Could you find every line in the records below that contains the word "literal" and copy it?

(Stored data entries)
----------------------------------------
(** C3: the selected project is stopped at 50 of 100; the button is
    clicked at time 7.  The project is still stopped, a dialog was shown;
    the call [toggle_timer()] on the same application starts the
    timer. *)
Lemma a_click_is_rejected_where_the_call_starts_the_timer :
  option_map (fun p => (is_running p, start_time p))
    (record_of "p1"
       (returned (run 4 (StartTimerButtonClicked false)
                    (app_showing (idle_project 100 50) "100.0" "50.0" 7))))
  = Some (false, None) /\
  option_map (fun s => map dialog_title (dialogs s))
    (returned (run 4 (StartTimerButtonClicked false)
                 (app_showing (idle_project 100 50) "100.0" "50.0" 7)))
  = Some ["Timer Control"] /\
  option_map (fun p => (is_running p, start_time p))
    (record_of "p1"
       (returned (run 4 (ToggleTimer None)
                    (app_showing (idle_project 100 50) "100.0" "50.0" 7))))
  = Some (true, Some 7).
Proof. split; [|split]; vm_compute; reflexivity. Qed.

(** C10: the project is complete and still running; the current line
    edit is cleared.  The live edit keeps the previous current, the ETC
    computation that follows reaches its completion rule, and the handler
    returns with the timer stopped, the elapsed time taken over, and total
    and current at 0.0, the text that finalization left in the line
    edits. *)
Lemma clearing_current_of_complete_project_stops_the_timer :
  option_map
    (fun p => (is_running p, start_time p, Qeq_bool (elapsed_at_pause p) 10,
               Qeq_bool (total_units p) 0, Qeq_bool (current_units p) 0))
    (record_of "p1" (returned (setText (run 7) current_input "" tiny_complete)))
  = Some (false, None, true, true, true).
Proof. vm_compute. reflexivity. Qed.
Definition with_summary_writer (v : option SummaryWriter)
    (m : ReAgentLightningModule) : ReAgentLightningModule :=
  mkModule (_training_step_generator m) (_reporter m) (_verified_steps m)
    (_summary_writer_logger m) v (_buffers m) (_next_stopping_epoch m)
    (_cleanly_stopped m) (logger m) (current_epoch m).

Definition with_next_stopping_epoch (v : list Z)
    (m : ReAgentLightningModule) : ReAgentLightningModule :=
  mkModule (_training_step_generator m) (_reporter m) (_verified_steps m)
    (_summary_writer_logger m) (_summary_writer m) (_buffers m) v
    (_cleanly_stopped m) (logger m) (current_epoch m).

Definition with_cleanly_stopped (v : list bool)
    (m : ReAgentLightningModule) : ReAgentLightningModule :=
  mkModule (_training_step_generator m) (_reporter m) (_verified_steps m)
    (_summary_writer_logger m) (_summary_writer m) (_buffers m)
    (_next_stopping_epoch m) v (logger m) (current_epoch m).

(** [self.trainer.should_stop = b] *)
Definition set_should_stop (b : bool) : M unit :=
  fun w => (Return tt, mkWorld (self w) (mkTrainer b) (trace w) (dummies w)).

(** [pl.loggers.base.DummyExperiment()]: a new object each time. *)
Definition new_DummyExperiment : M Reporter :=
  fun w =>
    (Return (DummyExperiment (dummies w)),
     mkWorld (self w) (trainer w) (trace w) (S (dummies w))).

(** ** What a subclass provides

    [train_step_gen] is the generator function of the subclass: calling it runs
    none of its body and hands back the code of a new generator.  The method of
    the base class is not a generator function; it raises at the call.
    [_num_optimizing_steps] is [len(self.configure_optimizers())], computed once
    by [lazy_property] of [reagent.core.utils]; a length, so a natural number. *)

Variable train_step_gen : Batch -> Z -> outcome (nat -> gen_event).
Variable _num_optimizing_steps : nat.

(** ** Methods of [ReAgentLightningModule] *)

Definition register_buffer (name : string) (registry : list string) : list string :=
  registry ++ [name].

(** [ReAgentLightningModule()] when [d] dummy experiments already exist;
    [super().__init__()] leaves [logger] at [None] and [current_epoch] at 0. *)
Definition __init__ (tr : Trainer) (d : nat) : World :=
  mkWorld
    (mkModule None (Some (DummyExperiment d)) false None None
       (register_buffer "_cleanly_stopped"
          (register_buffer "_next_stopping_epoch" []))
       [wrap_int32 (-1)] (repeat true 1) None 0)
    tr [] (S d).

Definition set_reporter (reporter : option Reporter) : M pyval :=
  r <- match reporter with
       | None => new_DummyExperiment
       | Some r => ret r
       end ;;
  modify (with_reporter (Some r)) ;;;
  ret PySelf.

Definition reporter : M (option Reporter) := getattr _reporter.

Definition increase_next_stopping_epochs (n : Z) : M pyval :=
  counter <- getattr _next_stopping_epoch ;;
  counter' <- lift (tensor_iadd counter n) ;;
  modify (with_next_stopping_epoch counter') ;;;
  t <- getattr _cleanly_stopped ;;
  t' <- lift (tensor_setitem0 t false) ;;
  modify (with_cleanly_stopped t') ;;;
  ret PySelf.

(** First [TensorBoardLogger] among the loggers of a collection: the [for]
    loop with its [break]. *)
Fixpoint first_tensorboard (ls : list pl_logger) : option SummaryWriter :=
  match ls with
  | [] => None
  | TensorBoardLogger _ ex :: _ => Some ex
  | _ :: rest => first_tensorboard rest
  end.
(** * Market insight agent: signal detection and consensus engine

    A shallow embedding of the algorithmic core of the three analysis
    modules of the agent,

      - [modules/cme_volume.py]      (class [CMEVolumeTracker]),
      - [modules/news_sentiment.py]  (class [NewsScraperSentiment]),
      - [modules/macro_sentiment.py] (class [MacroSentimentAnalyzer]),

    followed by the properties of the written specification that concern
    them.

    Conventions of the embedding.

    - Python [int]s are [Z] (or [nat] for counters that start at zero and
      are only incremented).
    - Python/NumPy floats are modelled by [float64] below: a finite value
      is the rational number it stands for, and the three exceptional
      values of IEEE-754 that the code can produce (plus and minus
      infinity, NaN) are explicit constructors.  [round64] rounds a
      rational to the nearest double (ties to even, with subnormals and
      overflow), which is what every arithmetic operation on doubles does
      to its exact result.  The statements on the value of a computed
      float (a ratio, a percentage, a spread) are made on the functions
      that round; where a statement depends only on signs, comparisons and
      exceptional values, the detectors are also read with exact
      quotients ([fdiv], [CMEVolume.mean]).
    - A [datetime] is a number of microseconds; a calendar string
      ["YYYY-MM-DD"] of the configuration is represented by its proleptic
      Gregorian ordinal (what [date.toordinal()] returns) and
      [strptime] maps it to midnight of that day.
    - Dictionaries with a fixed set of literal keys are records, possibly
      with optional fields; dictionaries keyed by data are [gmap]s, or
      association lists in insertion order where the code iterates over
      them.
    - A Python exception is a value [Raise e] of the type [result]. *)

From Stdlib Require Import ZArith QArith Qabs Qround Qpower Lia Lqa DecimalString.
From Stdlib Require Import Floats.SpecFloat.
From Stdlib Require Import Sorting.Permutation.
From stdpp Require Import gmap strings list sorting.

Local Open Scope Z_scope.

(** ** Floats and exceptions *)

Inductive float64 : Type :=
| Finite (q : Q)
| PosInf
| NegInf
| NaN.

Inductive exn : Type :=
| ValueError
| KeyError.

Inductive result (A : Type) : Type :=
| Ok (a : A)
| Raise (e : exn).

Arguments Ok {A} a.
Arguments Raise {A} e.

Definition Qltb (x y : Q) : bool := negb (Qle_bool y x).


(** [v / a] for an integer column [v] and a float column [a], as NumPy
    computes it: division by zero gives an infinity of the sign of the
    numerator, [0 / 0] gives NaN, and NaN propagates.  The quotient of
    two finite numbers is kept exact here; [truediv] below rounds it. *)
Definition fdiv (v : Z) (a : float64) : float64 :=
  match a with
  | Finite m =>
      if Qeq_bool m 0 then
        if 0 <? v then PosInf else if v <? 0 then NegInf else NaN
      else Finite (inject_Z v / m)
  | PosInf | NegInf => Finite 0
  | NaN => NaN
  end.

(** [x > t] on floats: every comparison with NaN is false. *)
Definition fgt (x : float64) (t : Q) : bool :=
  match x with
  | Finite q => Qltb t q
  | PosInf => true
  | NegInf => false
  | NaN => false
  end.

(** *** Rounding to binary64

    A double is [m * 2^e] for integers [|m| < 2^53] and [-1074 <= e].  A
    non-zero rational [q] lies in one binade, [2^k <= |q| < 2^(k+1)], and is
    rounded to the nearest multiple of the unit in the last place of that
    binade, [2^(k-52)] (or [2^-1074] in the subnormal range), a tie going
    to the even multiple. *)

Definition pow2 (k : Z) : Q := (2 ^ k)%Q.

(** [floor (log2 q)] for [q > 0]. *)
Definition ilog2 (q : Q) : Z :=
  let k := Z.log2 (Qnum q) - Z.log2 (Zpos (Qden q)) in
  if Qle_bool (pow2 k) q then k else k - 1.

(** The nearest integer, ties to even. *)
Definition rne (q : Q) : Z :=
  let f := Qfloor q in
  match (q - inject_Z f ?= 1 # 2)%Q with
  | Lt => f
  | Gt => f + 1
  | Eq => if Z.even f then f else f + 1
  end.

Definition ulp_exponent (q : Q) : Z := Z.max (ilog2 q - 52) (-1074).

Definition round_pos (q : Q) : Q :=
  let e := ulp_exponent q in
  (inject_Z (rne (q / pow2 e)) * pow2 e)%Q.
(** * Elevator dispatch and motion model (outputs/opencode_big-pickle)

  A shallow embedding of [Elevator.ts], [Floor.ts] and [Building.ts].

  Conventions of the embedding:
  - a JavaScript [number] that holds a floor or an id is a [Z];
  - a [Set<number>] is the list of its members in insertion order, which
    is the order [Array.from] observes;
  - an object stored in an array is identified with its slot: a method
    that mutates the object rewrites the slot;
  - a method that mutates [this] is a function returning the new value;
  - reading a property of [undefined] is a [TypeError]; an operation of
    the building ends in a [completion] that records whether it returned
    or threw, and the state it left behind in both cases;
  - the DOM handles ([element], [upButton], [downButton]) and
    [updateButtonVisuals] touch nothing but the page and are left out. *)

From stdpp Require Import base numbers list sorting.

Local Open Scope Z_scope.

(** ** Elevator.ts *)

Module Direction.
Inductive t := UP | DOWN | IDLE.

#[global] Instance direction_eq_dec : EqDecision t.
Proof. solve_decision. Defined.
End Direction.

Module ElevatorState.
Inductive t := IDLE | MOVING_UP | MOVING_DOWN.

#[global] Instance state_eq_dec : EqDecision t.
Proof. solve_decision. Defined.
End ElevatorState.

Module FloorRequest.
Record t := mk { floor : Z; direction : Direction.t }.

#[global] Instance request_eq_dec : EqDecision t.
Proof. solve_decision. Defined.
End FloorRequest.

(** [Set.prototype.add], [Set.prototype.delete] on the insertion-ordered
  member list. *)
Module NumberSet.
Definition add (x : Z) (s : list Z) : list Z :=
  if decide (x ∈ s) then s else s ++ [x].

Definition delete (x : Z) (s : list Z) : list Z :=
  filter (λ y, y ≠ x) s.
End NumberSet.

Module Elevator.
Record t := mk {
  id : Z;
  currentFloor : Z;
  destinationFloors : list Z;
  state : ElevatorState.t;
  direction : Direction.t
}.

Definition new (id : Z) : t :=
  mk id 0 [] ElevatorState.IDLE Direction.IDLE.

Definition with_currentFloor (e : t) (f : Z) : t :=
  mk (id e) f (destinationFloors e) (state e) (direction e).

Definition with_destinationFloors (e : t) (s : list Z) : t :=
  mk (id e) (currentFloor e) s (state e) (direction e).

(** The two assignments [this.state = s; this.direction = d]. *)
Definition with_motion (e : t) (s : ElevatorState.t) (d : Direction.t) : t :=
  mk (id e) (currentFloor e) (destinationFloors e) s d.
----------------------------------------
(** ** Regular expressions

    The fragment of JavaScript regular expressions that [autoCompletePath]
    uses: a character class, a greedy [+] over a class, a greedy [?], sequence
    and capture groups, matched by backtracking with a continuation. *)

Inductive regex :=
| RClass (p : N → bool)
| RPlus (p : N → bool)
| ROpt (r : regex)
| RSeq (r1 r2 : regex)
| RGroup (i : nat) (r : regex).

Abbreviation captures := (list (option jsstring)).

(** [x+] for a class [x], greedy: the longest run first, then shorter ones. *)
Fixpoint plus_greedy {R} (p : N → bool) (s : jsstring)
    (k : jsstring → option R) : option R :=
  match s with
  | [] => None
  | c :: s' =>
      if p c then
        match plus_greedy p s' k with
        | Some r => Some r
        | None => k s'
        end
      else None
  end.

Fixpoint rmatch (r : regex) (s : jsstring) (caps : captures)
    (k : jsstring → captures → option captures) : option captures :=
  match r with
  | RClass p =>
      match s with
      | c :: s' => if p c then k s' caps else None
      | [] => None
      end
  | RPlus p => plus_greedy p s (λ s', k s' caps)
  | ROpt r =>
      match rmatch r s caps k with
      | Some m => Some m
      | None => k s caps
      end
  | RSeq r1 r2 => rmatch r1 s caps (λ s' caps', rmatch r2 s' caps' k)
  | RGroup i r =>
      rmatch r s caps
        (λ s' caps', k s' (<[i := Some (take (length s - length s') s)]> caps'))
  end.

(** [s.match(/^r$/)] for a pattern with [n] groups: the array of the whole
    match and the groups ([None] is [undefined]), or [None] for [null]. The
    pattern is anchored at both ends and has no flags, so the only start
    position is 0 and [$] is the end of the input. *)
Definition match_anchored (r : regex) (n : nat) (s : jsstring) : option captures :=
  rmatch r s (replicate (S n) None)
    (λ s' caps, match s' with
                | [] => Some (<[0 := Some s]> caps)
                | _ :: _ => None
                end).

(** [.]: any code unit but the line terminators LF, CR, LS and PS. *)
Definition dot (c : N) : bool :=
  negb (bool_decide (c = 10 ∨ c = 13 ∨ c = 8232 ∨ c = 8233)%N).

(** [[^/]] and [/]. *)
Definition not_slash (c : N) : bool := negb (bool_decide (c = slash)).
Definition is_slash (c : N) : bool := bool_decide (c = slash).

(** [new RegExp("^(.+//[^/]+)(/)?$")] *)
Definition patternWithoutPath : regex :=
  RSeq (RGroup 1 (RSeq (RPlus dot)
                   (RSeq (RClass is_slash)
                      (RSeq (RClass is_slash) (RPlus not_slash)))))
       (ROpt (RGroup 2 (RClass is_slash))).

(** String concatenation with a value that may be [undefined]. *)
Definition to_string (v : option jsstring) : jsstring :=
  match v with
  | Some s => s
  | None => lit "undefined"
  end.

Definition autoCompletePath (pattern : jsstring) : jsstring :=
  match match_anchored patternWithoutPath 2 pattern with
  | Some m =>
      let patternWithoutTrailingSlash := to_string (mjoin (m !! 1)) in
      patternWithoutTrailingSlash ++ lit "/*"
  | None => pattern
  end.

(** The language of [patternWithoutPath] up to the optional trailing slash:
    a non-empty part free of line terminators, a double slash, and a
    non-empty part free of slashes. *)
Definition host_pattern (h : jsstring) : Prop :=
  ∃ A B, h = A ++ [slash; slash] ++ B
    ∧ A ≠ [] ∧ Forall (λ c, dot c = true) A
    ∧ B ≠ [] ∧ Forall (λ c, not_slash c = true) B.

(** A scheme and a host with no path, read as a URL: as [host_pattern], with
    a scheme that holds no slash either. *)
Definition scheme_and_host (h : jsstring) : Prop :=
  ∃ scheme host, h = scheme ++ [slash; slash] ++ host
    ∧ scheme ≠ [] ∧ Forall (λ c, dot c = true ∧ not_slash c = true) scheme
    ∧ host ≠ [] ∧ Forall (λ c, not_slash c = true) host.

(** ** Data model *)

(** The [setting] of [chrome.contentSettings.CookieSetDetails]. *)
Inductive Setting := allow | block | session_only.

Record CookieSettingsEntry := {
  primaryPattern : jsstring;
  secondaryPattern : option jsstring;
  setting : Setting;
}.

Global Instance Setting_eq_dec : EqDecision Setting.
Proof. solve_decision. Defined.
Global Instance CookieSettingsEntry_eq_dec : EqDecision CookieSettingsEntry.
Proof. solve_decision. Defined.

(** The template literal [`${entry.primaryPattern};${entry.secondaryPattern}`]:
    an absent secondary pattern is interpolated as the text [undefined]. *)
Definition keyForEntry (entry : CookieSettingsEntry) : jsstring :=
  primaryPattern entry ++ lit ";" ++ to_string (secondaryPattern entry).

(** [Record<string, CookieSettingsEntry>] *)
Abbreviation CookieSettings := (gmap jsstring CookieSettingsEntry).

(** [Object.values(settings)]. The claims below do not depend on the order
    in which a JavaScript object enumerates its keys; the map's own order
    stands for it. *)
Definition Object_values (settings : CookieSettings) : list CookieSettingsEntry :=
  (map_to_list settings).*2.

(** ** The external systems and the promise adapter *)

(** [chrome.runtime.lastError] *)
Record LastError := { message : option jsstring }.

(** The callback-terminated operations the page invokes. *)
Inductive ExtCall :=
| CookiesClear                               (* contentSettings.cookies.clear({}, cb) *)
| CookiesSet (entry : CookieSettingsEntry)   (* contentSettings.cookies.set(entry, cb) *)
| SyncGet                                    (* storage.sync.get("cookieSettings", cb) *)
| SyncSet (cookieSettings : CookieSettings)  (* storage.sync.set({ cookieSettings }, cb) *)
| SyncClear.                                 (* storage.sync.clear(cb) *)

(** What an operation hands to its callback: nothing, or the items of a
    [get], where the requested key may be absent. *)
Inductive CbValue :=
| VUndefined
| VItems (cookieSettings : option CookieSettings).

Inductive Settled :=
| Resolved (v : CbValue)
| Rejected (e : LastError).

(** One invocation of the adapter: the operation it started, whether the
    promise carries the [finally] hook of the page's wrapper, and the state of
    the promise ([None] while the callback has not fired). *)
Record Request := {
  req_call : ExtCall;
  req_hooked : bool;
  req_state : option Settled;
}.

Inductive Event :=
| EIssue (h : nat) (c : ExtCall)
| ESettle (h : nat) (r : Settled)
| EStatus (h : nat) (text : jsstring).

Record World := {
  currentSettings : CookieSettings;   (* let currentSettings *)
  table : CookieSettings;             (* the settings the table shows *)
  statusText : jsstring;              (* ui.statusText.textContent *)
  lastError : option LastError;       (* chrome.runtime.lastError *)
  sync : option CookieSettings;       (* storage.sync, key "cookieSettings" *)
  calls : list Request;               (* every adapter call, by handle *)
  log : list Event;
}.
----------------------------------------
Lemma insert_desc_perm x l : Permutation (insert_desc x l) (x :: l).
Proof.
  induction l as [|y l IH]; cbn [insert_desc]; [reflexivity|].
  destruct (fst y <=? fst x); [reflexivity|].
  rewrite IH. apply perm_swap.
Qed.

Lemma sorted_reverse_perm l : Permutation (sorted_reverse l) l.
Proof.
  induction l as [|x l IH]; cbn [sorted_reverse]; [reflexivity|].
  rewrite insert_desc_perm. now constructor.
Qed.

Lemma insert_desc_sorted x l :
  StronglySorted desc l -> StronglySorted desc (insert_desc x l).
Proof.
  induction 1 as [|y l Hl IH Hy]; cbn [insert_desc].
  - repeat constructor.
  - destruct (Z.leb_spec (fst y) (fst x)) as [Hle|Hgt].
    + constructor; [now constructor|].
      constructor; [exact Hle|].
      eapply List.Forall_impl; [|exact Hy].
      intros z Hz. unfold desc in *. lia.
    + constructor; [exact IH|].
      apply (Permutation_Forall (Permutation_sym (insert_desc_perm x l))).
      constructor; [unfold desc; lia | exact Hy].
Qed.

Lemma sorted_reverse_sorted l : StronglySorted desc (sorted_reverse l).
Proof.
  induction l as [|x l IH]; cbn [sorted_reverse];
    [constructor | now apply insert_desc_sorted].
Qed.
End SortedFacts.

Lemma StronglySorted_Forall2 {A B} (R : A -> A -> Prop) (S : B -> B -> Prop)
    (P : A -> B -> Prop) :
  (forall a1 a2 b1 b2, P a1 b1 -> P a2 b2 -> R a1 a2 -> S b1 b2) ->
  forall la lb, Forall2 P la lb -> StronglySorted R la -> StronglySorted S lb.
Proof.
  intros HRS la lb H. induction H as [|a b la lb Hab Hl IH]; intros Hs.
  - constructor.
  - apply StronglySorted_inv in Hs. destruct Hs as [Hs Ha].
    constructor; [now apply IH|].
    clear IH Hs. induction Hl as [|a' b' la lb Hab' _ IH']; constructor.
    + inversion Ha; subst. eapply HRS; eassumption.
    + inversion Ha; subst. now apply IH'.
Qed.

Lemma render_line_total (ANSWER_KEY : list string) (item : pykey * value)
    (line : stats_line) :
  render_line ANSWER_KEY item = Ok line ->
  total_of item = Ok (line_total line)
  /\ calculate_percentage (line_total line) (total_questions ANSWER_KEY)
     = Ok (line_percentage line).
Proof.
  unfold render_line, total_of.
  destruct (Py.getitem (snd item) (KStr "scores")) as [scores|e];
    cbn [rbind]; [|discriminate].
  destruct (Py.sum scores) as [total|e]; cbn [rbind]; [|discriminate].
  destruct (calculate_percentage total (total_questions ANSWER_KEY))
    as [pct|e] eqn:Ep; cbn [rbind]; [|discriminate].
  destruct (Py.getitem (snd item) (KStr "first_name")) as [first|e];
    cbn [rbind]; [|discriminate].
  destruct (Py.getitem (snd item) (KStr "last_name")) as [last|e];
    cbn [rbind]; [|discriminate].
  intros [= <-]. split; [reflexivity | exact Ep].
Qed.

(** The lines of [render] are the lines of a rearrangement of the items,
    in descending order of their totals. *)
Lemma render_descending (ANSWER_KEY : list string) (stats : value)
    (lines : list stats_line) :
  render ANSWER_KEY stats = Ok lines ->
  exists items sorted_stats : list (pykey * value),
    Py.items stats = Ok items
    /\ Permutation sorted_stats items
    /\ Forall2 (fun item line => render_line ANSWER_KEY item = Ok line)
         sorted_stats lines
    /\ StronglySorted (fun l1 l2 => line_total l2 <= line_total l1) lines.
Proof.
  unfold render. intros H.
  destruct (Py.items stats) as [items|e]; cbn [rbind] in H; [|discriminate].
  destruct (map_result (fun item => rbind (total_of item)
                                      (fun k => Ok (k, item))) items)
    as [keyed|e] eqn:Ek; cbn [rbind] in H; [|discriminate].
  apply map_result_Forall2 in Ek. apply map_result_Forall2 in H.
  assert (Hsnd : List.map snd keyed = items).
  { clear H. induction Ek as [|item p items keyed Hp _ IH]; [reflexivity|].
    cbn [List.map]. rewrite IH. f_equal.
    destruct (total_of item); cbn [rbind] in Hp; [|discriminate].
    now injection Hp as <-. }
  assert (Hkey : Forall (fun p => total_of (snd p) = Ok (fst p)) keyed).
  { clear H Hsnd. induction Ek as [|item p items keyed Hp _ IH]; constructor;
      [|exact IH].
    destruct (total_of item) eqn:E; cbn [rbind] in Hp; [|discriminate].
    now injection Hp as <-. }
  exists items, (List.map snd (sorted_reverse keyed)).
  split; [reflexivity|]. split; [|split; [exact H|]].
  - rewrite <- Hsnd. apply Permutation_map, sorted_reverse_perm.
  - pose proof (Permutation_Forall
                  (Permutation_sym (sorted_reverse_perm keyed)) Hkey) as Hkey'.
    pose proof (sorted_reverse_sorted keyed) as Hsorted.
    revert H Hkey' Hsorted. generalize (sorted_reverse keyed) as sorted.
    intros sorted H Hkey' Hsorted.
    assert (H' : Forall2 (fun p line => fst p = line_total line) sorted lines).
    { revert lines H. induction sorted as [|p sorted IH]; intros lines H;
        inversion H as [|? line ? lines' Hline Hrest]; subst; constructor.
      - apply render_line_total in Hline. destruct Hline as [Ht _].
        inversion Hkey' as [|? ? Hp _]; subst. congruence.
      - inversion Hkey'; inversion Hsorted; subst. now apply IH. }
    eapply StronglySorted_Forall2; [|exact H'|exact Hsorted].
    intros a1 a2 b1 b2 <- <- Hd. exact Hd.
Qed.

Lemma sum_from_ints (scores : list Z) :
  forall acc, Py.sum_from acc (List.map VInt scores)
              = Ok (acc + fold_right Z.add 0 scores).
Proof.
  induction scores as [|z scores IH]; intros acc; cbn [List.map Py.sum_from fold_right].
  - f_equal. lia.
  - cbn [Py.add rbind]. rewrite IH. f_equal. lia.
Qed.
----------------------------------------
* **Answer box**:
    - Dictionaries with a fixed set of literal keys are records, possibly
(** The template literal [`${entry.primaryPattern};${entry.secondaryPattern}`]:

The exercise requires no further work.